WUR and KeyGene's participation is funded by the Bill & Melinda Gates Foundation.
The deadly Panama disease
The banana is an important food and trade crop in tropical and subtropical regions.
In Europe and North America, bananas are one of the most consumed and cheapest fruits. Strong growth in banana consumption, particularly in Eastern Europe, is supporting an increase in banana imports.
The most common banana variety is the Cavendish. About 95% of the international trade in bananas, and half of the bananas produced worldwide, belong to this variety.
However, a global threat is facing the production of Cavendish bananas following the outbreak of Fusarium disease, also known as Panama disease, Tropical Race 4, or TR4.
Fusarium is spread by a fungus in contaminated soil called Fusarium oxysporum f. sp. cubense (Foc)¬ and infected plant materials. The disease is thought to be spread by farm machinery or transmitted by traveling farm workers.

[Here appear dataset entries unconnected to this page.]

(** [storage.hash(idx)?.context(..)?] *)
Definition stored_hash (idx : TrieStorageIndex) (missing : TreeError E)
    : outcome (result (TreeError E) Felt) :=
  match storage_hash storage idx with
  | Err e => Ret (Err (StorageFailure e))
  | Ok None => Ret (Err missing)
  | Ok (Some hash) => Ret (Ok hash)
  end.

Definition stored_leaf (path : bits) : outcome (result (TreeError E) Felt) :=
  let! r := storage_leaf storage path in
  match r with
  | Err e => Ret (Err (StorageFailure e))
  | Ok None => Ret (Err LeafValueMissing)
  | Ok (Some value) => Ret (Ok value)
  end.

(** [*child.borrow_mut()] *)
Definition borrow (m : Mem) (l : loc) : outcome (result (TreeError E) InternalNode) :=
  match cells m !! l with
  | Some node => Ret (Ok node)
  | None => Panic
  end.

Definition persisted_binary (left_child right_child : option NodeRef)
    : outcome (result (TreeError E) Node) :=
  match left_child, right_child with
  | None, None => Ret (Ok NodeLeafBinary)
  | Some left, Some right => Ret (Ok (NodeBinary left right))
  | _, _ => Ret (Err InconsistentChildren)
  end.

Definition persisted_edge (child : option NodeRef) (path : bits) : Node :=
  match child with
  | None => NodeLeafEdge path
  | Some child => NodeEdge child path
  end.

(** The result, and the accumulators [added] and [removed]. *)
Definition committed : Type :=
  Felt * option NodeRef * list (Felt * Node) * list TrieStorageIndex.

Fixpoint commit_subtree (fuel : nat) (self : MerkleTree) (m : Mem) (node : InternalNode)
    (added : list (Felt * Node)) (removed : list TrieStorageIndex) (path : bits)
    : outcome (result (TreeError E) committed) :=
  match fuel with
  | O => Panic
  | S fuel =>
      match node with
      | Unresolved idx =>
          let+ hash := stored_hash idx NodeHashMissing in
          Ret (Ok (hash, Some (StorageIndex idx), added, removed))
      | Leaf =>
          let+ hash :=
            match leaves self !! path with
            | Some value => Ret (Ok value)
            | None => stored_leaf path
            end in
          Ret (Ok (hash, None, added, removed))
      | Binary binary =>
          let+ left_node := borrow m (left binary) in
          let+ (left_hash, left_child, added, removed) :=
            commit_subtree fuel self m left_node added removed (path ++ [bool_of_direction Left]) in
          let+ right_node := borrow m (right binary) in
          let+ (right_hash, right_child, added, removed) :=
            commit_subtree fuel self m right_node added removed (path ++ [bool_of_direction Right]) in
          let! hash := binary_calculate_hash H left_hash right_hash in
          let+ persisted_node := persisted_binary left_child right_child in
          let removed := removed ++ option_list (binary_storage_index binary) in
          let node_index := length added in
          Ret (Ok (hash, Some (Index node_index), added ++ [(hash, persisted_node)], removed))
      | Edge edge =>
          let path := path ++ MerkleNode.path edge in
          let+ child_node := borrow m (child edge) in
          let+ (child_hash, child, added, removed) :=
            commit_subtree fuel self m child_node added removed path in
          let! hash := edge_calculate_hash H child_hash (MerkleNode.path edge) in
          let persisted_node := persisted_edge child (MerkleNode.path edge) in
          let node_index := length added in
          let added := added ++ [(hash, persisted_node)] in
          let removed := removed ++ option_list (edge_storage_index edge) in
          Ret (Ok (hash, Some (Index node_index), added, removed))
      end
  end.

(** A path has at most [HEIGHT] nodes and a leaf. *)
Definition commit_fuel : nat := HEIGHT + 1.

Definition commit (st : state) : outcome (result (TreeError E) TrieUpdate) :=
  let (self, m) := st in
  let+ (root_hash, _, added, removed) :=
    match root self with
    | Some root =>
        let+ node := borrow m root in
        match node with
        | Unresolved idx =>
            let+ root_hash := stored_hash idx RootHashMissing in
            Ret (Ok (root_hash, None, [], []))
        | other => commit_subtree commit_fuel self m other [] [] []
        end
    | None => Ret (Ok (FELT_ZERO, None, [], []))
    end in
  let removed := removed ++ nodes_removed self in
  Ret (Ok (MkTrieUpdate added removed root_hash)).
End Code.

(** ** Storage with hashes *)

Section Hashed.
Context {E : Type} (storage : Storage E) (H : Felt -> Felt -> outcome Felt).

Panama disease is spreading worldwide at an alarming rate, in a similar way to the first so-called Race 1 epidemic. In the 1950s, this epidemic destroyed the entire harvest of the then popular Gros Michel banana in Central America.
Fusarium Tropical Race 4 (TR4)
- Fusarium of banana is a disease caused by the soil-borne fungus Fusarium oxysporum f. sp. cubense (Foc)

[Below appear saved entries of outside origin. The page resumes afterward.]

Lemma trie_node_edge c p : trie_node_hash H (TrieEdge c p) = edge_calculate_hash H c p.
Proof.
  unfold trie_node_hash, edge_calculate_hash. cbv zeta.
  destruct (byte_felt (Z.of_nat (length p))) as [_ ->]. reflexivity.
Qed.

(** *** Checking the proof of a trie *)

Lemma verify_complete val t : forall pi k h ns value, wf (length k) t -> thash H val pi t = Ret h ->
  tproof val pi t k = Ret ns ->
  verify_loop H h k value ns = Ret (if has t k then
    (if felt_eqb (val (pi ++ k)) value then Some Member else None) else Some NonMember).
Proof.
  induction t as [|l IHl r IHr|p c IHc]; intros pi k h ns value W Th Tp.
  - cbn in W, Th, Tp. injection Th as <-. injection Tp as <-. destruct k; [|discriminate].
    cbn. now rewrite app_nil_r.
  - destruct W as (n' & Ek & Wl & Wr). cbn [thash tproof] in Th, Tp.
    destruct (thash H val (pi ++ [false]) l) as [hl|] eqn:Tl; [|discriminate].
    destruct (thash H val (pi ++ [true]) r) as [hr|] eqn:Tr; [|discriminate].
    cbn [bind_outcome] in Th, Tp. rewrite Th in Tp. cbn [bind_outcome] in Tp.
    destruct k as [|d k]; [discriminate|]. injection Ek as <-.
    destruct (tproof val (pi ++ [d]) (if d then r else l) k) as [rest|] eqn:Tk; [|discriminate].
    injection Tp as <-. cbn [verify_loop trie_node_hash]. unfold binary_calculate_hash in Th. rewrite Th.
    cbn [bind_outcome]. rewrite (proj2 (felt_eqb_eq h h) eq_refl). cbn. rewrite drop_0.
    replace (pi ++ d :: k) with ((pi ++ [d]) ++ k) by now rewrite <- app_assoc.
    destruct d; cbn; [now apply IHr | now apply IHl].
  - destruct W as (Hp & Ee & n' & Ek & W). cbn [thash tproof] in Th, Tp.
    destruct (thash H val (pi ++ p) c) as [hc|] eqn:Tc; [|discriminate].
    cbn [bind_outcome] in Th, Tp. rewrite Th in Tp. cbn [bind_outcome] in Tp.
    assert (V : forall rest, verify_loop H h k value ((TrieEdge hc p, h) :: rest)
      = if bool_decide (take (length p) k = p) then verify_loop H hc (drop (length p) k) value rest
        else Ret (Some NonMember)).
    { intros rest. cbn [verify_loop]. rewrite trie_node_edge, Th. cbn [bind_outcome].
      rewrite (proj2 (felt_eqb_eq h h) eq_refl). unfold bits_to, bits_from.
      rewrite (proj2 (Nat.leb_le _ _)) by lia. cbn [bind_outcome].
      rewrite (bool_decide_ext (p = take (length p) k) (take (length p) k = p)) by (split; congruence).
      reflexivity. }
    cbn [has]. case_bool_decide as Ep.
    + destruct (tproof val (pi ++ p) c (drop (length p) k)) as [rest|] eqn:Tk; [|discriminate].
      injection Tp as <-. rewrite V. cbn [andb].
      rewrite (take_length_app p k Ep) at 3. rewrite app_assoc.
      apply IHc; [rewrite length_drop; now replace (length k - length p) with n' by lia | exact Tc | exact Tk].
    + injection Tp as <-. now rewrite V.
Qed.

(** *** Truncated proofs *)

(** A proof that stops early is accepted for the hash of the node it stops at. *)
Lemma verify_prefix val t : forall pi k h ns1 n hn ns2, wf (length k) t -> thash H val pi t = Ret h ->
  tproof val pi t k = Ret (ns1 ++ (n, hn) :: ns2) -> verify_loop H h k hn ns1 = Ret (Some Member).
Proof.
  induction t as [|l IHl r IHr|p c IHc]; intros pi k h ns1 n hn ns2 W Th Tp; cbn [thash tproof] in Th, Tp.
  - injection Tp as Tp. now destruct ns1.
  - destruct W as (n' & Ek & Wl & Wr). destruct (thash H val _ l) as [hl|] eqn:Tl; [|discriminate].
    destruct (thash H val _ r) as [hr|] eqn:Tr; [|discriminate]. cbn [bind_outcome] in Th, Tp. rewrite Th in Tp. cbn [bind_outcome] in Tp.
    destruct k as [|d k]; [discriminate|]. injection Ek as <-.
    destruct (tproof val (pi ++ [d]) (if d then r else l) k) as [rest|] eqn:Tk; [|discriminate]. injection Tp as Tp.
    destruct ns1 as [|x ns1]; cbn [app] in Tp; injection Tp as Tx Tp; subst; cbn [verify_loop].
    + now rewrite (proj2 (felt_eqb_eq _ _) eq_refl).
    + cbn [trie_node_hash]. unfold binary_calculate_hash in Th. rewrite Th. cbn [bind_outcome].
      rewrite (proj2 (felt_eqb_eq h h) eq_refl). cbn. rewrite drop_0. destruct d; cbn; eauto.
  - destruct W as (Hp & Ee & n' & Ek & W). destruct (thash H val _ c) as [hc|] eqn:Tc; [|discriminate].
    cbn [bind_outcome] in Th, Tp. rewrite Th in Tp. cbn [bind_outcome] in Tp. case_bool_decide as Ep.
    + destruct (tproof val (pi ++ p) c (drop (length p) k)) as [rest|] eqn:Tk; [|discriminate]. injection Tp as Tp.
      destruct ns1 as [|x ns1]; cbn [app] in Tp; injection Tp as Tx Tp; subst; cbn [verify_loop]; [now rewrite (proj2 (felt_eqb_eq _ _) eq_refl)|].
      rewrite trie_node_edge, Th. cbn [bind_outcome]. rewrite (proj2 (felt_eqb_eq h h) eq_refl). unfold bits_to, bits_from.
      rewrite (proj2 (Nat.leb_le _ _)) by lia. cbn [bind_outcome]. rewrite bool_decide_eq_true_2 by congruence.
      eapply IHc; [|exact Tc | exact Tk]. rewrite length_drop. now replace (length k - length p) with n' by lia.
    + injection Tp as Tp. destruct ns1 as [|x [|y ns1]]; cbn [app] in Tp; try discriminate. injection Tp as <- <- _.
      cbn. now rewrite (proj2 (felt_eqb_eq _ _) eq_refl).
Qed.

- The different strains of the fungus (around 35 different reported so far) are grouped into four main ‘races’ based on their vegetative compatibility.
- Races 1 and 2 affect a small number of cultivars and Race 3 affects some ornamentals genetically close to bananas
- Race 4 can infect most varieties, but is known predominantly for attacking Cavendish, the most widely cultivated variety in the world.
Breeding better bananas
Developing resistant banana varieties is expensive, time consuming and requires a considerable amount of land.
To tackle the problem, the international research program ABBB, with financial support from the Bill & Melinda Gates Foundation, is focused on improving the production and production capacity of the banana in the East African highlands.
The project is structured around five strategic goals: banana breeding; pest and disease control; leveraging genetic traits in banana breeding; empowering end-users; and harnessing data. The project’s aim is to develop new banana varieties and improve local cultivation systems and crop protection.
‘Molecular markets’ for more effective breeding
WUR and KeyGene have been working together for five years in the field of banana research. Their participation in ABBB will contribute ‘unique technology, knowledge, expertise and research facilities’ to the program.
“We are delighted to leverage KeyGene's expertise in DNA technology, bioinformatics and indicator development to develop resistant varieties of a crop so critical to food and income in Africa,” said Anker Sørensen, VP of new business and banana research coordinator at KeyGene.
The joint WUR / KeyGene team will work on so-called ‘molecular markers’ with which African banana breeders can more effectively develop banana varieties that are resistant to TR4.
These markers will allow breeders to select seedlings for which a DNA test indicates that the plant is resistant to TR4, significantly improving the effectiveness of the breeding programs.
The team will then identify the genes that make banana plants resistant to TR4 and Race 1, a requirement for new banana varieties.
The importance of effector proteins
Previous research has demonstrated that the so-called Race 1 consists of a ‘coherent whole’ of different Fusarium species. TR4 is actually a separate species from a biological point of view.
The fungi probably use effector proteins to disrupt the plant's immune system, WUR said. These are therefore essential for both the pathogen and the plant's resistance to it.
“The Phytopathology Lab at WUR has solid proven expertise in identifying and studying effector proteins. We are proud that we can now use our knowledge and research expertise to support banana breeding in Africa,” said Gert Kema, professor of Tropical Phytopathology at WUR.